(* ===== verification/ResourceCancel.v ===== *)
(** * Cancelling the commands that wait on a resource

    CancelPendingCommandsRequest of resourceStateSnapshotTaken.go: which
    commands its four loops cancel.  Each loop ranges over a slice from which
    its own body removes elements in place, so it does not see every element. *)

From Stdlib Require Import ZArith Lia String.
From S2P Require Import Prelude Commands Events EventStore Handler Pendings ResourceState.
From S2P Require Import ResourceStateFacts.

#[local] Abbreviation State := ResourceStateSnapshotTaken.

(** ** The four loops *)
Section cancel.
Context `{!UUIDLib} `{!StringSet, !StringSetLaws} `{!ContentCodec} (cc : CommandContext).

(** The four lists of commands. *)
Definition lists_of (e : State) :=
  (elems (rss_ResourceCreatePendings e), elems (rss_ResourceUpdatePendings e),
   elems (rss_ResourceRetrievePendings e), elems (rss_ResourceDeletePendings e)).
Definition others_create (e : State) := let '(_, u, r, d) := lists_of e in (u, r, d).
Definition others_update (e : State) := let '(c, _, r, d) := lists_of e in (c, r, d).
Definition others_retrieve (e : State) := let '(c, u, _, d) := lists_of e in (c, u, d).
Definition others_delete (e : State) := let '(c, u, r, _) := lists_of e in (c, u, r).

Lemma lists_of_setResourceTypes e l : lists_of (setResourceTypes e l) = lists_of e.
Proof. unfold setResourceTypes. by case_match. Qed.

Lemma count_pendings_lists e c u r d :
  lists_of e = (c, u, r, d) -> count_pendings e = length c + length u + length r + length d.
Proof. by intros [= <- <- <- <-]. Qed.

Ltac removes_by conf op :=
  split; intros now e c v; [intros i|]; unfold conf, op, findResourceDeletePendingIndex;
  cbn -[findResourceOperationPendingIndex]; intros Hi; rewrite Hi; cbn;
  [eexists _, _; split; [reflexivity|split; [done|]]|by eexists];
  unfold others_create, others_update, others_retrieve, others_delete, setResourceTypes;
  case_match; done.

Lemma removes_create rid cm :
  removes rss_ResourceCreatePendings others_create
    (fun now e c => confirmResourceCreateRequest cc now e
       (MkConfirmResourceCreateRequest rid c Status_CANCELED None (Some cm))) True.
Proof. removes_by confirmResourceCreateRequest handleEventResourceCreated. Qed.
Lemma removes_update rid cm :
  removes rss_ResourceUpdatePendings others_update
    (fun now e c => confirmResourceUpdateRequest cc now e
       (MkConfirmResourceUpdateRequest rid c Status_CANCELED None (Some cm))) True.
Proof. removes_by confirmResourceUpdateRequest handleEventResourceUpdated. Qed.
Lemma removes_retrieve rid cm :
  removes rss_ResourceRetrievePendings others_retrieve
    (fun now e c => confirmResourceRetrieveRequest cc now e
       (MkConfirmResourceRetrieveRequest rid c Status_CANCELED None (Some cm) None)) True.
Proof. removes_by confirmResourceRetrieveRequest handleEventResourceRetrieved. Qed.
Lemma removes_delete rid cm :
  removes rss_ResourceDeletePendings others_delete
    (fun now e c => confirmResourceDeleteRequest cc now e
       (MkConfirmResourceDeleteRequest rid c Status_CANCELED None (Some cm))) True.
Proof. removes_by confirmResourceDeleteRequest handleEventResourceDeleted. Qed.

(** Each loop works on its own list. *)
Section loops.
Context (clk : nat -> time_) (e : State) (rid : option ResourceId) (cm : CommandMetadata) (v : Z)
  (c : list ResourceCreatePending) (u : list ResourceUpdatePending)
  (r : list ResourceRetrievePending) (d : list ResourceDeletePending)
  (Hlists : lists_of e = (c, u, r, d)).
Context (flt : list string) (keeps : forall T, PendingEvent T -> list T -> list T)
  (Hkeeps : range_keeps flt keeps).
Let req := MkCancelPendingCommandsRequest rid flt (Some cm).

Ltac by_loop H :=
  let Hl := fresh in let Ho := fresh in let Hc := fresh in
  destruct H as (Hl & Ho & Hc); split; [|by apply Hc];
  match type of Hl with context [fst ?r] =>
    match goal with |- lists_of (fst ?o) = _ => change o with r end;
    generalize dependent r end;
  intros [e' evs]; cbn; intros; unfold lists_of; congruence.

Lemma cancelResourceCreatePendings_keeps :
  NoDup (pe_CorrelationId <$> c) ->
  let o := cancelResourceCreatePendings cc clk e req v in
  lists_of o.1 = (keeps _ _ c, u, r, d) /\ length o.2 + length (keeps _ _ c) = length c.
Proof.
  injection Hlists as <- <- <- <-. intros Hn.
  by_loop (Hkeeps _ _ _ _ _ _ _ _ clk e v (removes_create rid cm) Hn).
Qed.
Lemma cancelResourceUpdatePendings_keeps :
  NoDup (pe_CorrelationId <$> u) ->
  let o := cancelResourceUpdatePendings cc clk e req v in
  lists_of o.1 = (c, keeps _ _ u, r, d) /\ length o.2 + length (keeps _ _ u) = length u.
Proof.
  injection Hlists as <- <- <- <-. intros Hn.
  by_loop (Hkeeps _ _ _ _ _ _ _ _ clk e v (removes_update rid cm) Hn).
Qed.
Lemma cancelResourceRetrievePendings_keeps :
  NoDup (pe_CorrelationId <$> r) ->
  let o := cancelResourceRetrievePendings cc clk e req v in
  lists_of o.1 = (c, u, keeps _ _ r, d) /\ length o.2 + length (keeps _ _ r) = length r.
Proof.
  injection Hlists as <- <- <- <-. intros Hn.
  by_loop (Hkeeps _ _ _ _ _ _ _ _ clk e v (removes_retrieve rid cm) Hn).
Qed.
Lemma cancelResourceDeletePendings_keeps :
  NoDup (pe_CorrelationId <$> d) ->
  let o := cancelResourceDeletePendings cc clk e req v in
  lists_of o.1 = (c, u, r, keeps _ _ d) /\ length o.2 + length (keeps _ _ d) = length d.
Proof.
  injection Hlists as <- <- <- <-. intros Hn.
  by_loop (Hkeeps _ _ _ _ _ _ _ _ clk e v (removes_delete rid cm) Hn).
Qed.
End loops.

Lemma CancelPendingCommandsRequest_keeps clk e rid flt cm keeps v c u r d :
  range_keeps flt keeps -> lists_of e = (c, u, r, d) ->
  NoDup (pe_CorrelationId <$> c) -> NoDup (pe_CorrelationId <$> u) ->
  NoDup (pe_CorrelationId <$> r) -> NoDup (pe_CorrelationId <$> d) ->
  exists e' res,
    CancelPendingCommandsRequest_ cc clk e (MkCancelPendingCommandsRequest rid flt (Some cm)) v
    = (e', res) /\
    lists_of e' = (keeps _ _ c, keeps _ _ u, keeps _ _ r, keeps _ _ d) /\
    ((exists err, res = inl err /\ error_code err = NotFound) /\
     count_pendings e' = count_pendings e \/
     exists evs, res = inr evs /\ evs <> [] /\
                 length evs + count_pendings e' = count_pendings e).
Proof.
  intros Hk L0 N1 N2 N3 N4. unfold CancelPendingCommandsRequest_. cbn [cpr_CommandMetadata].
  destruct (cancelResourceCreatePendings_keeps clk e rid cm v _ _ _ _ L0 _ _ Hk N1) as (L1 & C1).
  destruct (cancelResourceCreatePendings cc clk _ _ _) as [e1 a1]. cbn [fst snd] in *.
  match goal with |- context [cancelResourceUpdatePendings cc ?k e1 _ ?v] =>
    destruct (cancelResourceUpdatePendings_keeps k e1 rid cm v _ _ _ _ L1 _ _ Hk N2)
      as (L2 & C2) end.
  destruct (cancelResourceUpdatePendings cc _ e1 _ _) as [e2 a2]. cbn [fst snd] in *.
  match goal with |- context [cancelResourceRetrievePendings cc ?k e2 _ ?v] =>
    destruct (cancelResourceRetrievePendings_keeps k e2 rid cm v _ _ _ _ L2 _ _ Hk N3)
      as (L3 & C3) end.
  destruct (cancelResourceRetrievePendings cc _ e2 _ _) as [e3 a3]. cbn [fst snd] in *.
  match goal with |- context [cancelResourceDeletePendings cc ?k e3 _ ?v] =>
    destruct (cancelResourceDeletePendings_keeps k e3 rid cm v _ _ _ _ L3 _ _ Hk N4)
      as (L4 & C4) end.
  destruct (cancelResourceDeletePendings cc _ e3 _ _) as [e4 a4]. cbn [fst snd] in *.
  assert (Hcount : length (((a1 ++ a2) ++ a3) ++ a4) + count_pendings e4 = count_pendings e).
  { rewrite (count_pendings_lists _ _ _ _ _ L0), (count_pendings_lists _ _ _ _ _ L4).
    rewrite !length_app. lia. }
  case_match eqn:Hlen; (eexists _, _; split; [reflexivity|]; split; [exact L4|]).
  - left. apply Nat.eqb_eq in Hlen. split; [eauto|lia].
  - right. apply Nat.eqb_neq in Hlen. eexists. split_and!; [done| |done]. intros Hnil. by rewrite Hnil in Hlen.
Qed.

(** C22: A cancellation without a filter of correlation identifiers is meant to
    cancel every command of the resource.  On commands with distinct
    identifiers it leaves, of each list, every second command except the last
    one, because the loop removes elements of the slice it ranges over (a list
    of at most two commands is emptied).  It answers NotFound only when no
    command waits, and produces one event for each command it removes. *)
Theorem CancelPendingCommandsRequest_all clk e rid cm v c u r d :
  lists_of e = (c, u, r, d) ->
  NoDup (pe_CorrelationId <$> c) -> NoDup (pe_CorrelationId <$> u) ->
  NoDup (pe_CorrelationId <$> r) -> NoDup (pe_CorrelationId <$> d) ->
  exists e' res,
    CancelPendingCommandsRequest_ cc clk e (MkCancelPendingCommandsRequest rid [] (Some cm)) v
    = (e', res) /\
    lists_of e' = (passed_over c, passed_over u, passed_over r, passed_over d) /\
    ((exists err, res = inl err /\ error_code err = NotFound) /\ count_pendings e = 0 \/
     exists evs, res = inr evs /\ evs <> [] /\
                 length evs + count_pendings e' = count_pendings e).
Proof.
  intros L0 N1 N2 N3 N4.
  destruct (CancelPendingCommandsRequest_keeps clk e rid [] cm _ v c u r d range_keeps_all
              L0 N1 N2 N3 N4) as (e' & res & -> & L4 & Hres).
  exists e', res. split_and!; [done|done|]. destruct Hres as [[Herr Hc]|?]; [left|by right].
  split; [done|].
  rewrite (count_pendings_lists _ _ _ _ _ L0), (count_pendings_lists _ _ _ _ _ L4) in *.
  pose proof (length_passed_over c). pose proof (length_passed_over u).
  pose proof (length_passed_over r). pose proof (length_passed_over d). lia.
Qed.

(** A cancellation of one correlation identifier removes the commands with
    this identifier from the four lists and no other command; it answers
    NotFound only when there is none. *)
Theorem CancelPendingCommandsRequest_one clk e rid id cm v c u r d :
  lists_of e = (c, u, r, d) ->
  NoDup (pe_CorrelationId <$> c) -> NoDup (pe_CorrelationId <$> u) ->
  NoDup (pe_CorrelationId <$> r) -> NoDup (pe_CorrelationId <$> d) ->
  exists e' res,
    CancelPendingCommandsRequest_ cc clk e (MkCancelPendingCommandsRequest rid [id] (Some cm)) v
    = (e', res) /\
    lists_of e' = (without id _ _ c, without id _ _ u, without id _ _ r, without id _ _ d) /\
    ((exists err, res = inl err /\ error_code err = NotFound) /\
     count_pendings e' = count_pendings e \/
     exists evs, res = inr evs /\ evs <> [] /\
                 length evs + count_pendings e' = count_pendings e).
Proof. intros. apply CancelPendingCommandsRequest_keeps; [apply range_keeps_one|done..]. Qed.
End cancel.
(* ===== verification/DeviceMetadataFacts.v ===== *)
(** * Properties of the metadata of a device

    The log and the state stay together, but for waiting commands whose correlation
    identifier was used again, which may be lost without an event
    ([dropped_without_event] in [Witnesses] is an example); live commands
    have distinct identifiers; who may set a device offline; the time of the
    connection and the sequence of twin synchronizations do not go back; what
    cancelling cancels. *)

From Stdlib Require Import ZArith Lia String.
From S2P Require Import Prelude Commands Events EventStore Handler Pendings DeviceMetadata.

#[local] Abbreviation State := DeviceMetadataSnapshotTaken.

(** ** The comparison of updates *)

(** What DeviceMetadataUpdated.Equal compares, besides the twin synchronization. *)
Definition plain_fields (u : option DeviceMetadataUpdated) :=
  ((u ~> dmu_Connection) ~> con_Status, (u ~> dmu_Connection) ~> con_Id,
   (u ~> dmu_Connection) ~> con_Protocol, (u ~> dmu_Connection) ~> con_LocalEndpoints,
   u ~> dmu_Canceled, u ~> dmu_TwinEnabled, (u ~> dmu_AuditContext) ~> ac_UserId,
   (u ~> dmu_AuditContext) ~> ac_CorrelationId).
Definition twin_fields (t : option TwinSynchronization) :=
  ((t ~> ts_CommandMetadata) ~> cm_ConnectionId, t ~> ts_SyncingAt, t ~> ts_InSyncAt, t ~> ts_State,
   t ~> ts_ForceSynchronizationAt).

Lemma DeviceMetadataUpdated_Equal_spec d upd :
  DeviceMetadataUpdated_Equal d upd = true <->
  plain_fields d = plain_fields (Some upd) /\
  twin_fields (d ~> dmu_TwinSynchronization) = twin_fields (dmu_TwinSynchronization upd).
Proof.
  unfold DeviceMetadataUpdated_Equal, plain_fields, twin_fields. cbn [getter].
  rewrite !andb_true_iff, !bool_decide_eq_true, !String.eqb_eq, !Z.eqb_eq, !eqb_true_iff.
  split; [intros; destruct_and!; split; congruence|]. intros [Hp Ht].
  injection Hp as -> -> -> -> -> -> -> ->. injection Ht as -> -> -> -> ->. done.
Qed.

(** The identifier of the last update. *)
Definition last_id (d : State) : string :=
  ((dms_DeviceMetadataUpdated d) ~> dmu_AuditContext) ~> ac_CorrelationId.

Lemma Equal_same_id d upd :
  DeviceMetadataUpdated_Equal (dms_DeviceMetadataUpdated d) upd = true ->
  last_id d = (dmu_AuditContext upd) ~> ac_CorrelationId.
Proof. intros [Hp _]%DeviceMetadataUpdated_Equal_spec. by injection Hp. Qed.

(** A change of the twin that the event carries is invisible to the comparison. *)
Lemma Equal_mutate_twin d ts upd :
  dmu_TwinSynchronization upd = Some ts ->
  DeviceMetadataUpdated_Equal (dms_DeviceMetadataUpdated d) upd = true ->
  DeviceMetadataUpdated_Equal (dms_DeviceMetadataUpdated (mutate_twin d ts)) upd = true.
Proof.
  intros Hts [Hp Ht]%DeviceMetadataUpdated_Equal_spec. apply DeviceMetadataUpdated_Equal_spec.
  unfold mutate_twin, twin. destruct (dms_DeviceMetadataUpdated d) as [u|] eqn:Hd;
    [|by rewrite Hd]. cbn [getter] in *.
  destruct (dmu_TwinSynchronization u) eqn:Hu; [|by rewrite Hd; cbn [getter]; rewrite Hu].
  cbn [dms_DeviceMetadataUpdated set_dms getter dmu_TwinSynchronization]. rewrite Hts. by split.
Qed.

Lemma mutate_twin_fields d ts :
  dms_DeviceId (mutate_twin d ts) = dms_DeviceId d /\
  dms_UpdatePendings (mutate_twin d ts) = dms_UpdatePendings d /\
  dms_EventMetadata (mutate_twin d ts) = dms_EventMetadata d /\
  connection (mutate_twin d ts) = connection d /\
  twin_enabled (mutate_twin d ts) = twin_enabled d /\ last_id (mutate_twin d ts) = last_id d.
Proof.
  unfold mutate_twin, connection, twin_enabled, last_id.
  destruct (dms_DeviceMetadataUpdated d) eqn:Hd, (twin d); simpl; by rewrite ?Hd.
Qed.

(** ** Applying an update *)
Section updated.
Context (d : State) (upd : DeviceMetadataUpdated).
Let id := (dmu_AuditContext upd) ~> ac_CorrelationId.

(** The list without the first command with the identifier of the update. *)
Definition pendings_after (l : gslice DeviceMetadataUpdatePending) :=
  match findResourceOperationPendingIndex ((dmu_AuditContext upd) ~> ac_CorrelationId) (elems l) with
  | Some i => remove_at i l
  | None => l
  end.

Lemma HandleDeviceMetadataUpdated_cases confirm :
  match HandleDeviceMetadataUpdated d upd confirm with
  | (d', inl err) =>
      d' = d /\ confirm = true /\
      findResourceOperationPendingIndex id (elems (dms_UpdatePendings d)) = None
  | (d', inr false) =>
      d' = set_UpdatePendings d (pendings_after (dms_UpdatePendings d)) /\
      DeviceMetadataUpdated_Equal (dms_DeviceMetadataUpdated d) upd = true
  | (d', inr true) =>
      d' = set_dms (dmu_DeviceId upd) (Some upd) (pendings_after (dms_UpdatePendings d))
             (dmu_EventMetadata upd) /\
      DeviceMetadataUpdated_Equal (dms_DeviceMetadataUpdated d) upd = false
  end.
Proof.
  unfold HandleDeviceMetadataUpdated, pendings_after. fold id.
  destruct (findResourceOperationPendingIndex id (elems (dms_UpdatePendings d))) as [i|] eqn:Hf.
  - rewrite andb_false_r. simpl.
    destruct (DeviceMetadataUpdated_Equal _ _) eqn:He; by split.
  - rewrite andb_true_r. destruct confirm; [done|].
    destruct (DeviceMetadataUpdated_Equal _ _) eqn:He; split; try done. by destruct d.
Qed.
End updated.

(** ** The log and the state *)

Definition pending_ids (d : State) : list string :=
  pe_CorrelationId <$> elems (dms_UpdatePendings d).

(** No identifier is used twice: neither by two commands that wait, nor by one
    that waits and the update that was stored last. *)
Definition fresh_ids (d : State) : Prop := NoDup (pending_ids d) /\ last_id d ∉ pending_ids d.

(** The state but for the twin synchronization of the last update. *)
Definition forget_twin (d : State) : State := mutate_twin d zero_twin.

Lemma forget_mutate_twin d ts : forget_twin (mutate_twin d ts) = forget_twin d.
Proof.
  by destruct d as [dev [[? ? [t|] ? ? ? ? ?]|] l em].
Qed.

Lemma pendings_after_ids upd (l : gslice DeviceMetadataUpdatePending) :
  NoDup (pe_CorrelationId <$> elems l) ->
  NoDup (pe_CorrelationId <$> elems (pendings_after upd l)) /\
  (((dmu_AuditContext upd) ~> ac_CorrelationId) ∉ (pe_CorrelationId <$> elems (pendings_after upd l))).
Proof.
  intros Hnd. unfold pendings_after.
  destruct (findResourceOperationPendingIndex _ _) as [i|] eqn:Hf.
  - apply findIndex_Some in Hf as (p & Hi & <- & _).
    apply list_elem_of_split_length in Hi as (l1 & l2 & Hl & ->).
    cbn [remove_at elems from_option id]. rewrite Hl in *. rewrite delete_middle.
    split; [|by apply findIndex_None, not_waiting].
    apply (sublist_NoDup _ _ Hnd), sublist_fmap, sublist_app; [done|by apply sublist_cons].
  - split; [done|]. by apply findIndex_None.
Qed.

(** Removing the first command with an identifier keeps one list inside another. *)
Lemma pendings_after_cons upd p l :
  elems (pendings_after upd (Some (p :: l))) =
    if String.eqb (pe_CorrelationId p) ((dmu_AuditContext upd) ~> ac_CorrelationId) then l
    else p :: elems (pendings_after upd (Some l)).
Proof.
  unfold pendings_after. cbn [elems from_option id findResourceOperationPendingIndex].
  destruct (String.eqb _ _); [done|]. by destruct (findResourceOperationPendingIndex _ l).
Qed.
(* ===== verification/ProjectionFacts.v ===== *)
(** * Properties of projections

    The loops end; what one turn of the loop does with the events of an
    aggregate; the replay of logs; events delivered again; events missing. *)

From Stdlib Require Import ZArith Lia String.
From S2P Require Import Prelude Events EventStore Handler Projection.

Section facts.
Context {State D : Type} `{!Model State D}.
#[local] Abbreviation Event := (LoadedEvent D).
Implicit Types (am : aggregateModel State) (e : Event) (l own r : list Event).

#[local] Arguments same_aggregate : simpl never.
#[local] Arguments Update : simpl never.

(** ** Versions *)
Lemma Update_ids am e am' b :
  Update am e = (am', b) -> am_groupID am' = am_groupID am /\
  am_aggregateID am' = am_aggregateID am /\ am_model am' = am_model am.
Proof. unfold Update. repeat case_match; by intros [= <- <-]. Qed.

Lemma Update_not_both am e am' ign reload : Update am e = (am', (ign, reload)) -> ign && reload = false.
Proof. unfold Update. repeat case_match; by intros [= <- <- <-]. Qed.

Lemma Update_reload am e am' ign : Update am e = (am', (ign, true)) -> am' = am.
Proof. unfold Update. repeat case_match; by intros [= <- <-]. Qed.

(** The second reload of Next never happens: a snapshot is applied or ignored. *)
Lemma Update_snapshot am e :
  le_isSnapshot e = true -> exists am' ign, Update am e = (am', (ign, false)).
Proof.
  intros Hs. unfold Update. rewrite Hs. destruct (le_version e =? 0)%Z; [by eauto|].
  destruct (am_hasSnapshot am); [|by eauto].
  destruct (Z.ltb_spec (am_version am) (le_version e)); [by eauto|].
  destruct (_ && true) eqn:?; [by eauto|]. exists am, true.
  destruct (Z.leb_spec (le_version e) (am_version am)); [done|lia].
Qed.

Lemma same_aggregate_ids am am' e :
  am_groupID am' = am_groupID am -> am_aggregateID am' = am_aggregateID am ->
  same_aggregate am' e = same_aggregate am e.
Proof. unfold same_aggregate. by intros -> ->. Qed.

(** ** The events of the aggregate at the front of a stream *)
Fixpoint split_own am l : list Event * list Event :=
  match l with
  | [] => ([], [])
  | e :: l' => if same_aggregate am e then let '(own, r) := split_own am l' in (e :: own, r)
               else ([], l)
  end.

Lemma split_own_ids am am' l :
  am_groupID am' = am_groupID am -> am_aggregateID am' = am_aggregateID am ->
  split_own am' l = split_own am l.
Proof.
  intros Hg Ha. induction l as [|e l IH]; simpl; [done|].
  by rewrite (same_aggregate_ids am am'), IH.
Qed.

Lemma split_own_length am l : length (split_own am l).2 <= length l.
Proof.
  induction l as [|e l IH]; simpl; [done|]. case_match; [|done].
  destruct (split_own am l) as [own r]. simpl in *. lia.
Qed.

Definition others am r : Prop := match r with [] => True | e :: _ => same_aggregate am e = false end.

Lemma split_own_app am own r :
  Forall (fun e => same_aggregate am e = true) own -> others am r ->
  split_own am (own ++ r) = (own, r).
Proof.
  intros Hown Hr. induction Hown as [|e own He _ IH]; simpl.
  - destruct r as [|e r]; simpl in *; [done|]. by rewrite Hr.
  - by rewrite He, IH.
Qed.

(** What the model is given of events of its aggregate, once one was applied. *)
Fixpoint feed am own : aggregateModel State * option error :=
  match own with
  | [] => (am, None)
  | e :: own =>
      let '(am, (ignore, _)) := Update am e in
      if ignore then feed am own
      else let '(m, err) := model_step (am_model am) e in
           match err with
           | Some err => (set_model am m, Some err)
           | None => feed (set_model am m) own
           end
  end.

Fixpoint from_snapshot l : list Event :=
  match l with
  | [] => []
  | e :: l' => if le_isSnapshot e then l else from_snapshot l'
  end.

(** ... and of those that open a turn of the loop: when the first one is too new, the
    events up to a snapshot are dropped; without a snapshot a reload is needed. *)
Definition batch am e own : aggregateModel State * option error * option VersionQuery :=
  if (Update am e).2.2 then
    match from_snapshot own with
    | [] => (am, None, Some (reload_query am e))
    | l => (feed am l, None)
    end
  else (feed am (e :: own), None).

Lemma feed_ids am own :
  am_groupID (feed am own).1 = am_groupID am /\ am_aggregateID (feed am own).1 = am_aggregateID am.
Proof.
  revert am. induction own as [|e own IH]; intros am; simpl; [done|].
  destruct (Update am e) as [am1 [ign rel]] eqn:Hu. apply Update_ids in Hu as (<- & <- & _).
  destruct ign; [apply IH|]. destruct (model_step _ _) as [m [err|]]; [done|].
  apply (IH (set_model am1 m)).
Qed.

(** ** The iterator *)
Definition iter_at (l : list Event) (err : option error) (ended : bool) : Iter D := MkIter l err ended.

Lemma Next_skip am next rel e l err ended am' b :
  same_aggregate am e = true -> Update am e = (am', (true, b)) ->
  Next (MkIterator (MkIter (e :: l) err ended) None am next rel)
  = Next (MkIterator (MkIter l err ended) None am' next rel).
Proof.
  intros Hs Hu. unfold Next, RewindIgnore. cbn [i_firstEvent i_model i_iter it_err it_ended it_rest
    RewindIgnore_go]. by rewrite Hs, Hu.
Qed.

Definition ended_after r (ended : bool) : bool := match r with [] => true | _ => ended end.

(** The loop of a model on the rest of a stream. *)
Lemma Model_Handle_rest fuel l err ended am next rel :
  length l < fuel ->
  let '(own, r) := split_own am l in
  match feed am own with
  | (am', None) =>
      Model_Handle fuel (MkIterator (MkIter l err ended) None am next rel)
      = Some (MkIterator (MkIter (tail r) err (ended_after r ended)) None am'
                (match r with [] => next | e :: _ => Some e end) rel,
              model_end (am_model am') (Iter_Err (MkIter (tail r) err (ended_after r ended))))
  | (am', Some er) => exists i',
      Model_Handle fuel (MkIterator (MkIter l err ended) None am next rel) = Some (i', Some er) /\
      i_model i' = am'
  end.
Proof.
  revert fuel am. induction l as [|e l IH]; intros fuel am Hf.
  { destruct fuel; [simpl in Hf; lia|]. done. }
  simpl split_own. destruct (same_aggregate am e) eqn:Hs.
  2:{ destruct fuel; [simpl in Hf; lia|]. cbn. unfold RewindIgnore. cbn. by rewrite Hs. }
  destruct (split_own am l) as [own r] eqn:Hsp. cbn [feed].
  destruct (Update am e) as [am1 [ign b]] eqn:Hu.
  pose proof (Update_ids _ _ _ _ Hu) as (Hg & Ha & Hm). destruct ign.
  - specialize (IH fuel am1 ltac:(simpl in Hf; lia)).
    rewrite (split_own_ids am am1), Hsp in IH by done.
    assert (Heq : Model_Handle fuel (MkIterator (MkIter (e :: l) err ended) None am next rel)
                  = Model_Handle fuel (MkIterator (MkIter l err ended) None am1 next rel)).
    { destruct fuel; [done|]. cbn [Model_Handle].
      by rewrite (Next_skip am next rel e l err ended am1 b Hs Hu). }
    by rewrite Heq.
  - destruct fuel as [|fuel]; [simpl in Hf; lia|]. cbn. unfold RewindIgnore. cbn. rewrite Hs, Hu. cbn.
    destruct (model_step (am_model am1) e) as [m [er|]]; [by eexists|].
    specialize (IH fuel (set_model am1 m) ltac:(simpl in Hf; lia)).
    by rewrite (split_own_ids am), Hsp in IH.
Qed.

THE PROBLEM –
Looking at the data above, return every line from the one with "[] => (am, None)" down to the one with "(am', None) =>", exactly and inclusively.

TASK SOLUTION –
  | [] => (am, None)
  | e :: own =>
      let '(am, (ignore, _)) := Update am e in
      if ignore then feed am own
      else let '(m, err) := model_step (am_model am) e in
           match err with
           | Some err => (set_model am m, Some err)
           | None => feed (set_model am m) own
           end
  end.

Fixpoint from_snapshot l : list Event :=
  match l with
  | [] => []
  | e :: l' => if le_isSnapshot e then l else from_snapshot l'
  end.

(** ... and of those that open a turn of the loop: when the first one is too new, the
    events up to a snapshot are dropped; without a snapshot a reload is needed. *)
Definition batch am e own : aggregateModel State * option error * option VersionQuery :=
  if (Update am e).2.2 then
    match from_snapshot own with
    | [] => (am, None, Some (reload_query am e))
    | l => (feed am l, None)
    end
  else (feed am (e :: own), None).

Lemma feed_ids am own :
  am_groupID (feed am own).1 = am_groupID am /\ am_aggregateID (feed am own).1 = am_aggregateID am.
Proof.
  revert am. induction own as [|e own IH]; intros am; simpl; [done|].
  destruct (Update am e) as [am1 [ign rel]] eqn:Hu. apply Update_ids in Hu as (<- & <- & _).
  destruct ign; [apply IH|]. destruct (model_step _ _) as [m [err|]]; [done|].
  apply (IH (set_model am1 m)).
Qed.

(** ** The iterator *)
Definition iter_at (l : list Event) (err : option error) (ended : bool) : Iter D := MkIter l err ended.

Lemma Next_skip am next rel e l err ended am' b :
  same_aggregate am e = true -> Update am e = (am', (true, b)) ->
  Next (MkIterator (MkIter (e :: l) err ended) None am next rel)
  = Next (MkIterator (MkIter l err ended) None am' next rel).
Proof.
  intros Hs Hu. unfold Next, RewindIgnore. cbn [i_firstEvent i_model i_iter it_err it_ended it_rest
    RewindIgnore_go]. by rewrite Hs, Hu.
Qed.

Definition ended_after r (ended : bool) : bool := match r with [] => true | _ => ended end.

(** The loop of a model on the rest of a stream. *)
Lemma Model_Handle_rest fuel l err ended am next rel :
  length l < fuel ->
  let '(own, r) := split_own am l in
  match feed am own with
  | (am', None) =>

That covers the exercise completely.